Task description: Copy out each line of the material that includes the word "hasTes".

>>>

(** * NGG primitive shader (lgc/patch/NggPrimShader.cpp): a shallow embedding

    The primitive shader built by [NggPrimShader] is a program run by every
    lane of every wave of a subgroup.  The embedding follows the generator
    block by block: 32-bit values are [Z] with the wrap-around written out,
    the shared scratch memory (LDS) is a finite map from dword cells to
    values, a barrier-separated phase is a function on that map, and the
    floating-point instructions the cullers emit are operations of a type
    class, so that every statement holds for any arithmetic they denote. *)

From Stdlib Require Import ZArith List Bool Lia QArith Qround.
From stdpp Require Import base decidable countable gmap list.

Local Open Scope Z_scope.

(** ** 32-bit integer instructions *)

Definition wrap32 (z : Z) : Z := z mod 2 ^ 32.

(** Two's complement reading of a 32-bit pattern (signed comparisons and
    [smax]). *)
Definition signed32 (z : Z) : Z :=
  if wrap32 z <? 2 ^ 31 then wrap32 z else wrap32 z - 2 ^ 32.

Definition CreateAdd (a b : Z) : Z := wrap32 (a + b).
Definition CreateSub (a b : Z) : Z := wrap32 (a - b).
Definition CreateMul (a b : Z) : Z := wrap32 (a * b).
Definition CreateShl (a n : Z) : Z := wrap32 (Z.shiftl a n).
Definition CreateLShr (a n : Z) : Z := Z.shiftr (wrap32 a) n.
Definition CreateAnd (a b : Z) : Z := Z.land a b.
Definition CreateOr (a b : Z) : Z := Z.lor a b.
Definition CreateXor (a b : Z) : Z := Z.lxor a b.
Definition CreateNeg (a : Z) : Z := wrap32 (- a).
Definition CreateICmpULT (a b : Z) : bool := wrap32 a <? wrap32 b.
Definition CreateICmpEQ (a b : Z) : bool := wrap32 a =? wrap32 b.
Definition CreateICmpNE (a b : Z) : bool := negb (wrap32 a =? wrap32 b).
Definition CreateICmpSLT (a b : Z) : bool := signed32 a <? signed32 b.
Definition CreateICmpSGT (a b : Z) : bool := signed32 b <? signed32 a.
Definition CreateSelect {A : Type} (c : bool) (a b : A) : A := if c then a else b.
(** [CreateTrunc] of an i32 to i1 keeps bit 0. *)
Definition CreateTruncI1 (a : Z) : bool := Z.testbit a 0.

(** [NggPrimShader::createUBfe]: the bit field [offset, offset + count - 1]
    of a 32-bit value. *)
Definition createUBfe (value offset count : Z) : Z :=
  if count =? 32 then value
  else if offset =? 0 then CreateAnd value (wrap32 (Z.shiftl 1 count) - 1)
  else CreateAnd (CreateLShr value offset) (wrap32 (Z.shiftl 1 count) - 1).

(** ** Constants of headers that are not part of the sources *)

(** Modelled from the spec: [Gfx9::NggMaxThreadsPerSubgroup] (Gfx9Chip.h is
    missing); a subgroup has up to 256 threads. *)
Definition NggMaxThreadsPerSubgroup : Z := 256.

(** Modelled from the spec: [Gfx9::NggMaxWavesPerSubgroup] (Gfx9Chip.h is
    missing); the bounded wave count of a subgroup of 256 threads in waves of
    at least 32 lanes. *)
Definition NggMaxWavesPerSubgroup : Z := 8.

(** Modelled from the spec: [MaxGsStreams] (declared outside the sources);
    the layout comments count 4 GS streams. *)
Definition MaxGsStreams : Z := 4.

(** Modelled from the spec: [MaxTransformFeedbackBuffers] (declared outside
    the sources); the GDS register enumeration is laid out for 4 stream-out
    buffers. *)
Definition MaxTransformFeedbackBuffers : Z := 4.

(** Modelled from the spec: [NullPrim] (NggPrimShader.h is missing); the
    null-primitive flag is bit 31 of the primitive connectivity word. *)
Definition NullPrim : Z := Z.shiftl 1 31.

(** ** Shared-memory region layout planner: [layoutPrimShaderLds] *)

Inductive PrimShaderLdsRegion : Set :=
  | DistributedPrimitiveId
  | VertexPosition
  | VertexCullInfo
  | XfbOutput
  | VertexCounts
  | VertexIndexMap
  | XfbStats
  | EsGsRing
  | PrimitiveData
  | PrimitiveCounts
  | PrimitiveIndexMap
  | GsVsRing.

Definition regionIndex (r : PrimShaderLdsRegion) : nat :=
  match r with
  | DistributedPrimitiveId => 0 | VertexPosition => 1 | VertexCullInfo => 2
  | XfbOutput => 3 | VertexCounts => 4 | VertexIndexMap => 5 | XfbStats => 6
  | EsGsRing => 7 | PrimitiveData => 8 | PrimitiveCounts => 9
  | PrimitiveIndexMap => 10 | GsVsRing => 11
  end%nat.

Definition indexRegion (n : nat) : PrimShaderLdsRegion :=
  match n with
  | 0 => DistributedPrimitiveId | 1 => VertexPosition | 2 => VertexCullInfo
  | 3 => XfbOutput | 4 => VertexCounts | 5 => VertexIndexMap | 6 => XfbStats
  | 7 => EsGsRing | 8 => PrimitiveData | 9 => PrimitiveCounts
  | 10 => PrimitiveIndexMap | _ => GsVsRing
  end%nat.

Definition allRegions : list PrimShaderLdsRegion :=
  [DistributedPrimitiveId; VertexPosition; VertexCullInfo; XfbOutput;
   VertexCounts; VertexIndexMap; XfbStats; EsGsRing; PrimitiveData;
   PrimitiveCounts; PrimitiveIndexMap; GsVsRing].

#[global] Instance PrimShaderLdsRegion_eq_dec : EqDecision PrimShaderLdsRegion.
Proof. solve_decision. Defined.

#[global] Instance PrimShaderLdsRegion_countable : Countable PrimShaderLdsRegion.
Proof. refine (inj_countable' regionIndex indexRegion _); by intros []. Defined.

(** The fields of the pipeline state the planner and the shader read. *)
Record CalcFactor : Set := {
  esGsLdsSize : Z;
  gsOnChipLdsSize : Z;
  esVertsPerSubgroup : Z;
  esGsRingItemSize : Z
}.

Record PipelineState : Set := {
  hasGs : bool;                 (* hasShaderStage(ShaderStageGeometry) *)
  hasTes : bool;                (* hasShaderStage(ShaderStageTessEval) *)
  enableSwXfb : bool;
  passthroughMode : bool;       (* getNggControl()->passthroughMode *)
  compactVertex : bool;         (* getNggControl()->compactVertex *)
  vsPrimitiveId : bool;         (* builtInUsage.vs.primitiveId *)
  calcFactor : CalcFactor
}.

Record PrimShaderLdsUsageInfo : Set := {
  needsLds : bool;
  esExtraLdsSize : Z;
  gsExtraLdsSize : Z
}.

(** [PrimShaderLdsLayout] maps a region to its (offset, size), in dwords: it
    is written [gmap PrimShaderLdsRegion (Z * Z)] throughout.

    [layoutAt l r] is the entry of region [r] read as an rvalue: a missing
    entry is value-initialised. *)
Definition layoutAt (l : gmap PrimShaderLdsRegion (Z * Z)) (r : PrimShaderLdsRegion) : Z * Z :=
  default (0, 0) (l !! r).

(** [llvm::alignTo], computed in 64 bits and stored in an [unsigned]. *)
Definition alignTo (value align : Z) : Z := wrap32 ((value + align - 1) / align * align).

(** The local variables of [layoutPrimShaderLds]. [ldsLayout] is [None] for a
    null pointer (the dry run that only reports sizes). *)
Record LayoutVars : Type := {
  ldsOffset : Z;
  ldsRegionSize : Z;
  ldsLayout : option (gmap PrimShaderLdsRegion (Z * Z));
  ldsUsageInfo : PrimShaderLdsUsageInfo
}.

Definition setRegionSize (sz : Z) (v : LayoutVars) : LayoutVars :=
  {| ldsOffset := ldsOffset v; ldsRegionSize := sz;
     ldsLayout := ldsLayout v; ldsUsageInfo := ldsUsageInfo v |}.

Definition setOffset (off : Z) (v : LayoutVars) : LayoutVars :=
  {| ldsOffset := off; ldsRegionSize := ldsRegionSize v;
     ldsLayout := ldsLayout v; ldsUsageInfo := ldsUsageInfo v |}.

(** The entry of [r] becomes [std::make_pair(ldsOffset, ldsRegionSize)] and
    [ldsOffset += ldsRegionSize], both under [if (ldsLayout)]. *)
Definition placeRegion (r : PrimShaderLdsRegion) (v : LayoutVars) : LayoutVars :=
  match ldsLayout v with
  | None => v
  | Some l =>
      {| ldsOffset := CreateAdd (ldsOffset v) (ldsRegionSize v);
         ldsRegionSize := ldsRegionSize v;
         ldsLayout := Some (<[r := (ldsOffset v, ldsRegionSize v)]> l);
         ldsUsageInfo := ldsUsageInfo v |}
  end.

(** The entry of [dst] becomes a copy of the entry of [src], under
    [if (ldsLayout)]. *)
Definition aliasRegion (dst src : PrimShaderLdsRegion) (v : LayoutVars) : LayoutVars :=
  match ldsLayout v with
  | None => v
  | Some l =>
      {| ldsOffset := ldsOffset v; ldsRegionSize := ldsRegionSize v;
         ldsLayout := Some (<[dst := layoutAt l src]> l);
         ldsUsageInfo := ldsUsageInfo v |}
  end.

Definition addEsExtra (v : LayoutVars) : LayoutVars :=
  {| ldsOffset := ldsOffset v; ldsRegionSize := ldsRegionSize v;
     ldsLayout := ldsLayout v;
     ldsUsageInfo :=
       {| needsLds := needsLds (ldsUsageInfo v);
          esExtraLdsSize := CreateAdd (esExtraLdsSize (ldsUsageInfo v)) (ldsRegionSize v);
          gsExtraLdsSize := gsExtraLdsSize (ldsUsageInfo v) |} |}.

Definition addGsExtra (v : LayoutVars) : LayoutVars :=
  {| ldsOffset := ldsOffset v; ldsRegionSize := ldsRegionSize v;
     ldsLayout := ldsLayout v;
     ldsUsageInfo :=
       {| needsLds := needsLds (ldsUsageInfo v);
          esExtraLdsSize := esExtraLdsSize (ldsUsageInfo v);
          gsExtraLdsSize := CreateAdd (gsExtraLdsSize (ldsUsageInfo v)) (ldsRegionSize v) |} |}.

Definition whenLayout (f : LayoutVars -> LayoutVars) (v : LayoutVars) : LayoutVars :=
  match ldsLayout v with None => v | Some _ => f v end.

Definition initVars (needs : bool) (l : option (gmap PrimShaderLdsRegion (Z * Z))) : LayoutVars :=
  {| ldsOffset := 0; ldsRegionSize := 0; ldsLayout := l;
     ldsUsageInfo := {| needsLds := needs; esExtraLdsSize := 0; gsExtraLdsSize := 0 |} |}.

(** The branch "API GS is present". *)
Definition layoutWithGs (ps : PipelineState) (l : option (gmap PrimShaderLdsRegion (Z * Z))) : LayoutVars :=
  let cf := calcFactor ps in
  let v := initVars true l in
  (* ES-GS ring *)
  let v := whenLayout (fun v => placeRegion EsGsRing (setRegionSize (alignTo (esGsLdsSize cf) 4) v)) v in
  (* Primitive data *)
  let v := setRegionSize (wrap32 (NggMaxThreadsPerSubgroup * MaxGsStreams)) v in
  let v := addGsExtra (placeRegion PrimitiveData v) in
  (* Primitive counts *)
  let v := if enableSwXfb ps
           then addGsExtra (placeRegion PrimitiveCounts
                  (setRegionSize (wrap32 ((NggMaxWavesPerSubgroup + 1) * MaxGsStreams)) v))
           else v in
  (* Primitive index map (compacted -> uncompacted) *)
  let v := if enableSwXfb ps
           then addGsExtra (placeRegion PrimitiveIndexMap
                  (setRegionSize (wrap32 (NggMaxThreadsPerSubgroup * MaxGsStreams)) v))
           else v in
  (* Vertex counts *)
  let v := if enableSwXfb ps
           then aliasRegion VertexCounts PrimitiveCounts v
           else addGsExtra (placeRegion VertexCounts
                  (setRegionSize (wrap32 ((NggMaxWavesPerSubgroup + 1) * MaxGsStreams)) v)) in
  (* Vertex index map (compacted -> uncompacted) *)
  let v := if compactVertex ps
           then if enableSwXfb ps
                then aliasRegion VertexIndexMap PrimitiveIndexMap v
                else addGsExtra (placeRegion VertexIndexMap
                       (setRegionSize (wrap32 (NggMaxThreadsPerSubgroup * MaxGsStreams)) v))
           else v in
  (* XFB statistics *)
  let v := if enableSwXfb ps
           then addGsExtra (placeRegion XfbStats
                  (setRegionSize (wrap32 (MaxTransformFeedbackBuffers + MaxGsStreams)) v))
           else v in
  (* GS-VS ring *)
  whenLayout (fun v =>
    let esGsRingLdsSize := snd (layoutAt (default ∅ (ldsLayout v)) EsGsRing) in
    placeRegion GsVsRing
      (setRegionSize
         (CreateSub (CreateSub (gsOnChipLdsSize cf) esGsRingLdsSize)
                    (gsExtraLdsSize (ldsUsageInfo v))) v)) v.

(** [distributePrimitiveId] of the branches without API GS. *)
Definition distributePrimitiveId (ps : PipelineState) : bool :=
  negb (hasTes ps) && vsPrimitiveId ps.

(** The branch "Passthrough mode is enabled (API GS is not present)". *)
Definition layoutPassthrough (ps : PipelineState) (l : option (gmap PrimShaderLdsRegion (Z * Z))) : LayoutVars :=
  let cf := calcFactor ps in
  let v := initVars (distributePrimitiveId ps || enableSwXfb ps) l in
  let v := if distributePrimitiveId ps
           then whenLayout (fun v => placeRegion DistributedPrimitiveId
                                       (setRegionSize (esVertsPerSubgroup cf) v)) v
           else v in
  let v := setOffset 0 v in
  let v := if enableSwXfb ps
           then whenLayout (fun v => placeRegion XfbOutput
                  (setRegionSize (CreateMul (esVertsPerSubgroup cf) (esGsRingItemSize cf)) v)) v
           else v in
  if enableSwXfb ps
  then addEsExtra (placeRegion XfbStats (setRegionSize (wrap32 (MaxTransformFeedbackBuffers + 1)) v))
  else v.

<<<

Answer for the task:
  hasTes : bool;                (* hasShaderStage(ShaderStageTessEval) *)
  negb (hasTes ps) && vsPrimitiveId ps.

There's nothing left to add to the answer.